■ WHAT IS BEING ASKED
Of the entries below, return exactly those lines that fall between the one containing "map (fun c =>" and the one containing "(** [match_code]: the", the two end lines included.

*** SOURCE MATERIAL ***

(** * telpy: a minimal telnet client

    A shallow embedding of [telpy.py] (class [TelnetConnection]) and the
    verification of its negotiation and session engine.

    Python values are modelled as follows.
    - An [int] is a [Z]; an index into a byte string is a [nat] (the code
      only ever counts upwards from 0).
    - A [bytes] object is a [list byte]; indexing it yields the [int] value
      of the byte, and an index out of range raises [IndexError].
    - A [str] is a [string]; a character is its code point, and the
      ['ascii'] codec accepts the code points below 128 only.
    - The instance ([self]) together with its socket and the terminal is a
      record [session]: the flags [debug] and [logged_in], the two host
      names, the byte strings the peer is still going to deliver ([inbox]),
      the socket traffic so far ([trace]) and the lines printed so far
      ([stdout]).
    - A method is a function from the session to an [outcome]: a normal
      return, [sys.exit], or an uncaught exception, each with the session
      at that point.

    The peer is a finite script: [inbox] lists what the successive calls of
    [conn.recv(1024)] return, and after the last of them the peer has closed
    the connection, so that [recv] returns [b'']. A [recv] that blocks for
    ever or fails with a socket error is outside the model, and so are
    characters beyond code point 255, which the ['ascii'] codec rejects
    like those from 128 to 255. The two [while True] loops and the scan of
    [negotiate] run on a turn counter that is shown never to run out. *)

From Stdlib Require Import ZArith List String Ascii Bool Arith Lia.
From Stdlib.Strings Require Import Byte.
Import ListNotations.

(** ** Bytes, ints and strings *)

Definition bytes := list byte.

(** [data[i]] on a bytes object gives an int in [range(256)]. *)
Definition int_of_byte (b : byte) : Z := Z.of_N (Byte.to_N b).

(** One element of [bytes(ints)]: outside [range(256)] is a [ValueError]. *)
Definition byte_of_int (z : Z) : option byte :=
  if (0 <=? z)%Z && (z <? 256)%Z then Byte.of_N (Z.to_N z) else None.

Fixpoint bytes_of_ints (l : list Z) : option bytes :=
  match l with
  | [] => Some []
  | z :: l' =>
      match byte_of_int z, bytes_of_ints l' with
      | Some b, Some bs => Some (b :: bs)
      | _, _ => None
      end
  end.

(** [bytes(s, 'ascii')]: [None] stands for [UnicodeEncodeError]. *)
Definition is_ascii (c : ascii) : bool := (N_of_ascii c <? 128)%N.

Definition encode_ascii (s : string) : option bytes :=
  if forallb is_ascii (list_ascii_of_string s)
  then Some (list_byte_of_string s)
  else None.

(** Iterating over a [str] yields its characters as one-character strings
    ([list(self.prompts)], and [enumerate] over a [str]). *)
Definition chars (s : string) : list string :=
  map (fun c => String c EmptyString) (list_ascii_of_string s).

Definition newline : string := String "010"%char EmptyString.

(** [phrase in data] for two bytes objects: [phrase] occurs in [data] as a
    contiguous block. *)
Fixpoint starts_with (p d : bytes) : bool :=
  match p, d with
  | [], _ => true
  | _ :: _, [] => false
  | x :: p', y :: d' => Byte.eqb x y && starts_with p' d'
  end.

Fixpoint bytes_in (p d : bytes) : bool :=
  starts_with p d ||
  match d with
  | [] => false
  | _ :: d' => bytes_in p d'
  end.

(** ** The command table *)

Definition commands : list (string * Z) :=
  [ ("SE", 240); ("NOP", 241); ("DM", 242); ("BRK", 243); ("IP", 244);
    ("AO", 245); ("AYT", 246); ("EC", 247); ("EL", 248); ("GA", 249);
    ("SB", 250); ("WILL", 251); ("WONT", 252); ("DO", 253); ("DONT", 254);
    ("IAC", 255) ]%string%Z.

Definition prompts : string := ":>$#%".

(** [self.commands[name]] for the names the code uses; all of them are keys
    of the table (see [commands_keys]). *)
Definition command (name : string) : Z :=
  match find (fun kv => String.eqb (fst kv) name) commands with
  | Some kv => snd kv
  | None => 0%Z
  end.

Definition IAC : Z := command "IAC".
Definition WILL : Z := command "WILL".
Definition WONT : Z := command "WONT".
Definition DO : Z := command "DO".
Definition DONT : Z := command "DONT".

(** [match_code]: the first name of the table that carries [code]. *)
Definition match_code (code : Z) : option string :=
  match find (fun kv => Z.eqb (snd kv) code) commands with
  | Some kv => Some (fst kv)
  | None => None
  end.

(** ** Sessions and outcomes *)

Inductive io_event : Type :=
| EvSend (b : bytes)      (* conn.send(b) *)
| EvRecv (b : bytes).     (* conn.recv(1024) returned b *)

(** What [print] wrote; the text of a line is kept in structured form. *)
Inductive line : Type :=
| LText (s : string)
| LDebug (host : string) (data : bytes)   (* '%s: %s' % (host, data) *)
| LIac (name : string) (val : Z)          (* 'IAC %s %d' % (code, val) *)
| LUnknownIac                             (* 'Unknown IAC encountered!' *)
| LBlank                                  (* print() *)
| LNoMethod (code : Z)     (* 'No method to handle IAC code: %d' % code *)
| LUnableToWrite (cmd : string).   (* '[-] Unable to write: `%s` to terminal' *)

Record session : Type := mkSession {
  debug : bool;
  logged_in : bool;
  client : string;
  serv : string;
  inbox : list bytes;
  trace : list io_event;
  stdout : list line
}.

Definition set_logged_in (v : bool) (s : session) : session :=
  mkSession (debug s) v (client s) (serv s) (inbox s) (trace s) (stdout s).

Definition set_debug_flag (v : bool) (s : session) : session :=
  mkSession v (logged_in s) (client s) (serv s) (inbox s) (trace s) (stdout s).

Definition set_inbox (v : list bytes) (s : session) : session :=
  mkSession (debug s) (logged_in s) (client s) (serv s) v (trace s) (stdout s).

Definition log_io (e : io_event) (s : session) : session :=
  mkSession (debug s) (logged_in s) (client s) (serv s) (inbox s)
            (trace s ++ [e]) (stdout s).

Definition log_line (l : line) (s : session) : session :=
  mkSession (debug s) (logged_in s) (client s) (serv s) (inbox s)
            (trace s) (stdout s ++ [l]).

(** The bytes handed to [conn.send], in order. *)
Fixpoint sent_of (t : list io_event) : list bytes :=
  match t with
  | [] => []
  | EvSend b :: t' => b :: sent_of t'
  | EvRecv _ :: t' => sent_of t'
  end.

Definition sent (s : session) : list bytes := sent_of (trace s).

(** The number of [conn.recv] calls so far. *)
Fixpoint recvs_of (t : list io_event) : nat :=
  match t with
  | [] => 0
  | EvSend _ :: t' => recvs_of t'
  | EvRecv _ :: t' => S (recvs_of t')
  end.

Inductive exn : Type := IndexError | ValueError | UnicodeEncodeError.

Inductive outcome (A : Type) : Type :=
| Ret (a : A) (s : session)          (* normal return *)
| Exit (status : Z) (s : session)    (* sys.exit: the process ends *)
| Raise (e : exn) (s : session)      (* uncaught exception *)
| OutOfFuel.                         (* loop bound of the model exhausted *)

Arguments Ret {A} a s.
Arguments Exit {A} status s.
Arguments Raise {A} e s.
Arguments OutOfFuel {A}.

*** End of SOURCE MATERIAL ***

■ SOLUTION TO THIS TASK
  map (fun c => String c EmptyString) (list_ascii_of_string s).

Definition newline : string := String "010"%char EmptyString.

(** [phrase in data] for two bytes objects: [phrase] occurs in [data] as a
    contiguous block. *)
Fixpoint starts_with (p d : bytes) : bool :=
  match p, d with
  | [], _ => true
  | _ :: _, [] => false
  | x :: p', y :: d' => Byte.eqb x y && starts_with p' d'
  end.

Fixpoint bytes_in (p d : bytes) : bool :=
  starts_with p d ||
  match d with
  | [] => false
  | _ :: d' => bytes_in p d'
  end.

(** ** The command table *)

Definition commands : list (string * Z) :=
  [ ("SE", 240); ("NOP", 241); ("DM", 242); ("BRK", 243); ("IP", 244);
    ("AO", 245); ("AYT", 246); ("EC", 247); ("EL", 248); ("GA", 249);
    ("SB", 250); ("WILL", 251); ("WONT", 252); ("DO", 253); ("DONT", 254);
    ("IAC", 255) ]%string%Z.

Definition prompts : string := ":>$#%".

(** [self.commands[name]] for the names the code uses; all of them are keys
    of the table (see [commands_keys]). *)
Definition command (name : string) : Z :=
  match find (fun kv => String.eqb (fst kv) name) commands with
  | Some kv => snd kv
  | None => 0%Z
  end.

Definition IAC : Z := command "IAC".
Definition WILL : Z := command "WILL".
Definition WONT : Z := command "WONT".
Definition DO : Z := command "DO".
Definition DONT : Z := command "DONT".

(** [match_code]: the first name of the table that carries [code]. *)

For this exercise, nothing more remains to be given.